Using the material below, return exactly the lines between the one holding "set (L := ptrs" and the one holding "Lemma follows_complete i", inclusive, and no others.

[ENTRIES SHOWN]

==============================

Lemma keep_free_spec i h l : base_ok i h l -> exists h', hd_inflate_keep_free i h = Some (set_keep None None i, h') /\
  base_ok (set_keep None None i) h' l /\ blocks_besides h' l = blocks_besides h l /\ requests (hmem h') = requests (hmem h).
Proof.
  intros []. unfold hd_inflate_keep_free. pose proof (ctx_owned _ _ _ _ _ bo_ctx0) as Ho. unfold held in Ho.
  set (L := ptrs l ++ olist (namercbuf i) ++ olist (valuercbuf i)).
  assert (Ho1 : owned h (olist (nv_value_keep i) ++ olist (nv_name_keep i) ++ L)).
  { eapply owned_perm; [|exact Ho]. unfold L. solve_Permutation. }
  destruct (decref_opt _ _ _ Ho1) as (h1 & -> & Ho2 & Hs1 & Hq1). cbn [mbind option_bind].
  destruct (decref_opt _ _ _ Ho2) as (h2 & -> & Ho3 & Hs2 & Hq2). cbn [mbind option_bind]. exists h2. split; [done|].
  split; [constructor; try done|split; [unfold blocks_besides; lia|lia]]. apply ctx_heap with h (held i); [done| |lia].
  unfold held. cbn. rewrite app_nil_r. exact Ho3.
Qed.

Lemma set_keep_rest i n v x : rest_of (set_keep n v i) x = rest_of i x.
Proof. done. Qed.

Lemma follows_tracks i l a input : follows i l a -> tracks (set_keep None None i) l a (dc_pending a) input.
Proof.
  intros []. constructor; try done.
  - intros H E. apply (tr_inside0 H). destruct (dc_pending a); [done|discriminate].
  - intros x. rewrite set_keep_rest. apply (tr_rest0 (input ++ x)).
Qed.

(** The end of a block is acceptable in two states. *)
Lemma follows_complete i l a : follows i l a ->
  complete a = negb (negb (bool_decide (state i = NGHTTP2_HD_STATE_OPCODE)) && negb (bool_decide (state i = NGHTTP2_HD_STATE_INFLATE_START))).
Proof.
  intros []. unfold complete. destruct (starting i) eqn:E.
  - destruct (tr_starting0 eq_refl) as [Ep Eph]. rewrite Ep, Eph. unfold starting, phase_of in *. by destruct (state i).
  - specialize (tr_inside0 eq_refl). rewrite app_nil_r in tr_inside0. destruct (dc_pending a); [done|]. unfold starting in E.
    destruct (dc_phase a), (state i); done.
Qed.

Lemma bad_ok i h l : base_ok i h l -> inflater_ok (set_ctx (set_bad (ctx i)) i) h l.
Proof. intros []. split; [|done]. constructor; try done. by apply set_bad_ok. Qed.

Lemma state_opcode_ok i n : state i = NGHTTP2_HD_STATE_OPCODE -> no_strings i -> state_ok i n /\ rest_of i [] = More.
Proof. unfold state_ok, rest_of. by intros ->. Qed.

(** What a call returns: [d] is what the reference decoder says of the input. *)
Definition call_ok (final : bool) (input : list char) (d : option decoding) (rv : Z) (n : option nghttp2_hd_nv) (flags : Z)
    (i' : nghttp2_hd_inflater) (l' : list entry) : Prop :=
  match d with
  | None => False
  | Some (Field e rest a') =>
      (exists p, input = p ++ rest) /\ rv = Z.of_nat (length input - length rest) /\ flags = NGHTTP2_HD_INFLATE_EMIT /\
      (exists n', n = Some n' /\ (field_of n', flag_of n') = e /\ alive n' i' l' /\ nv_token n' = lookup_token (fst (field_of n'))) /\
      bad (ctx i') = false /\ follows i' l' a'
  | Some (Waiting a') =>
      n = None /\
      if final && negb (complete a') then rv = NGHTTP2_ERR_HEADER_COMP /\ flags = NGHTTP2_HD_INFLATE_NONE /\ bad (ctx i') = true
      else rv = Z.of_nat (length input) /\ flags = (if final then NGHTTP2_HD_INFLATE_FINAL else NGHTTP2_HD_INFLATE_NONE) /\
           bad (ctx i') = false /\ follows i' l' a'
  | Some Wrong => n = None /\ rv = NGHTTP2_ERR_HEADER_COMP /\ flags = NGHTTP2_HD_INFLATE_NONE /\ bad (ctx i') = true
  end.

(** A call is good: it ran out of memory, or does what it should. *)
Definition good_call (h : heap) (l : list entry) (final : bool) (input : list char) (d : option decoding)
    (r : option (Z * option nghttp2_hd_nv * Z * nghttp2_hd_inflater * heap)) : Prop :=
  exists rv n flags i' h' l', r = Some (rv, n, flags, i', h') /\
    inflater_ok i' h' l' /\ blocks_besides h' l' = blocks_besides h l /\ (requests (hmem h) <= requests (hmem h'))%nat /\
    (rv = NGHTTP2_ERR_NOMEM /\ n = None /\ flags = NGHTTP2_HD_INFLATE_NONE /\ bad (ctx i') = true /\ refused malloc_ok h h' \/
     call_ok final input d rv n flags i' l').

Lemma inflate_end_spec almost final i h l h0 l0 input a : base_ok i h l -> bad (ctx i) = false -> state_ok i (Z.of_nat (length l)) -> rest_of i [] = More ->
  (almost = true -> starting i = false) -> follows i l a -> blocks_besides h l = blocks_besides h0 l0 -> (requests (hmem h0) <= requests (hmem h))%nat ->
  good_call h0 l0 final input (Some (Waiting a)) (inflate_end almost final (Z.of_nat (length input)) i h).
Proof.
  intros Hb Hbad Hs Hm Halm Hfol Hbk Hq. unfold inflate_end. set (n1 := negb _ && negb _).
  assert (E : almost || n1 = negb (complete a)).
  { rewrite (follows_complete _ _ _ Hfol). fold n1. rewrite negb_involutive. destruct almost; [|done]. specialize (Halm eq_refl).
    unfold n1, starting in *. by destruct (state i). }
  rewrite E. destruct final; [destruct (complete a) eqn:Ec; cbn [negb]|].
  - do 5 eexists. exists l. split; [done|]. split; [by split|]. do 2 (split; [done|]). right. cbn. by rewrite Ec.
  - do 5 eexists. exists l. split; [done|]. split; [by apply bad_ok|]. do 2 (split; [done|]). right. cbn. by rewrite Ec.
  - do 5 eexists. exists l. split; [done|]. split; [by split|]. do 2 (split; [done|]). right. done.
Qed.

Lemma inflate_call_spec i h l a input final : inflater_ok i h l -> bad (ctx i) = false -> follows i l a ->
  good_call h l final input (decode_piece a input) (nghttp2_hd_inflate_hd_nv malloc_ok junk i h input final).
Proof.
  intros [Hb Hst] Hbad Hf. destruct (Hst Hbad) as [Hs Hmore]. unfold nghttp2_hd_inflate_hd_nv. rewrite Hbad.
  destruct (keep_free_spec i h l Hb) as (h1 & -> & Hb1 & Hbk1 & Hq1). cbn [mbind option_bind].
  destruct (inflate_loop_spec (inflate_fuel input) (set_keep None None i) h1 l input false a (dc_pending a)) as
    (o & i' & h' & l' & -> & Hb' & Hbad' & Hbk & Hq & Hl); try done.
  { unfold inflate_fuel, measure. destruct (idle _); lia. } { by apply follows_tracks. }
  specialize (Hl (S (length (dc_pending a ++ input))) ltac:(lia)). fold (decode_piece a input) in Hl. cbn [mbind option_bind].
  assert (Hbad2 : bad (ctx i') = false) by (by rewrite Hbad'). rewrite Hbk1 in Hbk. rewrite Hq1 in Hq.
  destruct o as [rest b|rv|rest|rest n]; cbn [loop_ok] in Hl.
  - destruct Hl as (-> & H2 & H3 & H4 & _ & a' & -> & H5). cbn [length]. rewrite Nat.sub_0_r. by apply inflate_end_spec with l'.
  - do 5 eexists. exists l'. split; [done|]. split; [by apply bad_ok|]. do 2 (split; [done|]).
    destruct Hl as [[-> ->]|[-> Href]]; [by right|left]. do 4 (split; [done|]). destruct Href as (k & Hk & Hm). exists k. split; [lia|done].
  - destruct Hl as (-> & H2 & H3 & H4 & H6 & a' & -> & H5). cbn [length]. rewrite Nat.sub_0_r. by apply inflate_end_spec with l'.
  - destruct Hl as (Hp & Est & Hno & Hal & Htok & a' & -> & Hfol). do 5 eexists. exists l'. split; [done|].
    split; [split; [done|]; intros _; by apply state_opcode_ok|]. do 2 (split; [done|]). right. cbn [call_ok]. do 3 (split; [done|]).
    split; [by exists n|]. done.
Qed.

(** The end of a block. *)
Definition decoder_end (a : decoder) : decoder := Decoder (dc_table a) (dc_settings a) (dc_min a) Starting [].

Lemma end_headers_spec i h l a : inflater_ok i h l -> bad (ctx i) = false -> follows i l a -> complete a = true ->
  exists i' h', nghttp2_hd_inflate_end_headers i h = Some (i', h') /\ inflater_ok i' h' l /\ bad (ctx i') = false /\
    blocks_besides h' l = blocks_besides h l /\ requests (hmem h') = requests (hmem h) /\ follows i' l (decoder_end a).
Proof.
  intros [Hb Hst] Hbad Hf Hc. destruct (Hst Hbad) as [Hs _]. unfold nghttp2_hd_inflate_end_headers.
  destruct (keep_free_spec i h l Hb) as (h1 & -> & Hb1 & Hbk1 & Hq1). cbn [mbind option_bind].
  rewrite (follows_complete _ _ _ Hf) in Hc. do 2 eexists. split; [done|].
  assert (Hno : no_strings i) by (unfold state_ok in Hs; by destruct (state i)).
  split; [split; [by apply base_same with (set_keep None None i)|done]|]. do 3 (split; [done|]).
  destruct Hf. apply tracks_started with h1; [by apply base_same with (set_keep None None i)|done..].
Qed.

(** The limit this end announces. *)
Definition decoder_limit (s : Z) (a : decoder) : decoder :=
  if s <? t_max (dc_table a) then Decoder (Table s (fit s (t_dyn (dc_table a)))) s s Expecting []
  else Decoder (dc_table a) s (dc_min a) (dc_phase a) [].

Definition between_blocks (a : decoder) : bool := match dc_phase a with Inside => false | _ => true end && bool_decide (dc_pending a = []).

Lemma follows_between i l a : follows i l a ->
  between_blocks a = bool_decide (state i = NGHTTP2_HD_STATE_EXPECT_TABLE_SIZE) || bool_decide (state i = NGHTTP2_HD_STATE_INFLATE_START).
Proof.
  intros []. unfold between_blocks. destruct (starting i) eqn:E.
  - destruct (tr_starting0 eq_refl) as [-> ->]. unfold starting, phase_of in *. by destruct (state i).
  - specialize (tr_inside0 eq_refl). rewrite app_nil_r in tr_inside0. rewrite (bool_decide_false (dc_pending a = [])) by done. rewrite andb_false_r.
    unfold starting in E. by destruct (state i).
Qed.

Lemma inflate_change_spec i h l a s : inflater_ok i h l -> bad (ctx i) = false -> follows i l a -> 0 <= s <= 2 ^ 30 ->
  exists rv i' h' l', nghttp2_hd_inflate_change_table_size i s h = Some (rv, i', h') /\ inflater_ok i' h' l' /\ bad (ctx i') = false /\
    blocks_besides h' l' = blocks_besides h l /\ requests (hmem h') = requests (hmem h) /\
    if between_blocks a then rv = 0 /\ follows i' l' (decoder_limit s a) else rv = NGHTTP2_ERR_INVALID_STATE /\ i' = i /\ l' = l.
Proof.
  intros [Hb Hst] Hbad Hf Hs. destruct (Hst Hbad) as [Hs1 Hmore]. unfold nghttp2_hd_inflate_change_table_size.
  rewrite <- (follows_between i l a Hf). destruct (between_blocks a) eqn:Eb; cbn [negb].
  2: { do 3 eexists. exists l. split; [done|]. split; [by split|]. done. }
  rewrite (follows_between i l a Hf) in Eb. destruct Hf.
  assert (Est : starting i = true) by (unfold starting; destruct (state i); done).
  assert (Hno : no_strings i) by (unfold state_ok, starting in *; by destruct (state i)).
  destruct (tr_starting0 Est) as [_ Eph]. unfold decoder_limit. rewrite tr_table0. cbn [t_max t_dyn table_of ctx set_limits].
  destruct (Z.ltb_spec s (hd_table_bufsize_max (ctx i))).
  - cbn [settings_hd_table_bufsize_max ctx set_ctx set_limits set_state min_hd_table_bufsize_max].
    pose proof Hb as []. destruct (shrink_spec _ _ _ _ _ (set_max_ok _ _ _ _ _ s bo_ctx0 Hs)) as (c' & map' & h' & -> & Hc' & (Em & En & Ebd) & Hnone & Hbk & Hq).
    rewrite (proj2 Hnone eq_refl) in Hc'. cbn [mbind option_bind]. cbn [hd_table_bufsize_max set_bufsize_max bad] in Em, Hc', Hbk, Ebd.
    do 3 eexists. exists (keep s l). split; [done|]. set (i' := set_ctx c' _).
    assert (Hb' : base_ok i' h' (keep s l)).
    { constructor; cbn; [exact Hc'|by apply tokens_keep|by apply shorts_keep|done|unfold UINT32_MAX; lia|done]. }
    split; [split; [done|done]|]. split; [cbn; by rewrite Ebd|]. split; [done|]. split; [done|]. split; [done|].
    apply tracks_started with h'; [done| |done..]. unfold table_of, i'. cbn. rewrite Em. f_equal. symmetry. apply fields_keep, (ctx_small _ _ _ _ _ bo_ctx0).
  - do 3 eexists. exists l. split; [done|]. set (i' := set_limits _ _ _).
    assert (Hb' : base_ok i' h l) by (destruct Hb; by constructor).
    assert (Hs' : state_ok i' (Z.of_nat (length l))) by (unfold state_ok, starting, i' in *; cbn; by destruct (state i)).
    assert (Hv : in_value i' = false) by (unfold in_value, starting, i' in *; cbn; by destruct (state i)).
    split; [split; [done|]; intros _; split; [done|by apply (rest_of_nil i' _ Hs' Hv)]|].
    split; [done|]. split; [done|]. split; [done|]. split; [done|]. apply tracks_started with h; done.
Qed.

(** ** Life cycle *)

Definition first_decoder : decoder :=
  Decoder (Table NGHTTP2_HD_DEFAULT_MAX_BUFFER_SIZE []) NGHTTP2_HD_DEFAULT_MAX_BUFFER_SIZE UINT32_MAX Starting [].

Lemma inflate_init_spec h : owned h [] -> exists rv i h', nghttp2_hd_inflate_init malloc_ok h = Some (rv, i, h') /\
  (rv = 0 /\ inflater_ok i h' [] /\ bad (ctx i) = false /\ follows i [] first_decoder /\ blocks_besides h' [] = spare h + 1 \/
   rv = NGHTTP2_ERR_NOMEM /\ refused malloc_ok h h' /\ owned h' [] /\ spare h' = spare h).
Proof.
  intros Ho. unfold nghttp2_hd_inflate_init. destruct (context_init_spec malloc_ok h [] Ho) as (rv & c & h' & -> & Hq & Hcase).
  cbn [mbind option_bind]. do 3 eexists. split; [done|]. destruct Hcase as [(-> & H & _ & Hsp & Em & Ebad)|(-> & Hr & Ho' & Hsp)]; [left|by right].
  split; [done|]. set (i := Inflater _ _ _ _ _ _ _ _ _ _ _ _ _ _ _ _ _ _).
  assert (Hb : base_ok i h' []).
  { constructor; [exact H|constructor|constructor|cbn; unfold NGHTTP2_HD_DEFAULT_MAX_BUFFER_SIZE; lia|cbn; unfold UINT32_MAX; lia|done]. }
  split; [split; [done|]; intros _; split; [by split|done]|]. split; [exact Ebad|].
  split; [|unfold blocks_besides; cbn [length]; lia]. apply (tracks_started i h' [] first_decoder []); [done| |done..].
  unfold table_of, i. cbn. by rewrite Em.
Qed.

==============================

[SOLUTION FOR THIS EXERCISE]
  set (L := ptrs l ++ olist (namercbuf i) ++ olist (valuercbuf i)).
  assert (Ho1 : owned h (olist (nv_value_keep i) ++ olist (nv_name_keep i) ++ L)).
  { eapply owned_perm; [|exact Ho]. unfold L. solve_Permutation. }
  destruct (decref_opt _ _ _ Ho1) as (h1 & -> & Ho2 & Hs1 & Hq1). cbn [mbind option_bind].
  destruct (decref_opt _ _ _ Ho2) as (h2 & -> & Ho3 & Hs2 & Hq2). cbn [mbind option_bind]. exists h2. split; [done|].
  split; [constructor; try done|split; [unfold blocks_besides; lia|lia]]. apply ctx_heap with h (held i); [done| |lia].
  unfold held. cbn. rewrite app_nil_r. exact Ho3.
Qed.

Lemma set_keep_rest i n v x : rest_of (set_keep n v i) x = rest_of i x.
Proof. done. Qed.

Lemma follows_tracks i l a input : follows i l a -> tracks (set_keep None None i) l a (dc_pending a) input.
Proof.
  intros []. constructor; try done.
  - intros H E. apply (tr_inside0 H). destruct (dc_pending a); [done|discriminate].
  - intros x. rewrite set_keep_rest. apply (tr_rest0 (input ++ x)).
Qed.

(** The end of a block is acceptable in two states. *)
Lemma follows_complete i l a : follows i l a ->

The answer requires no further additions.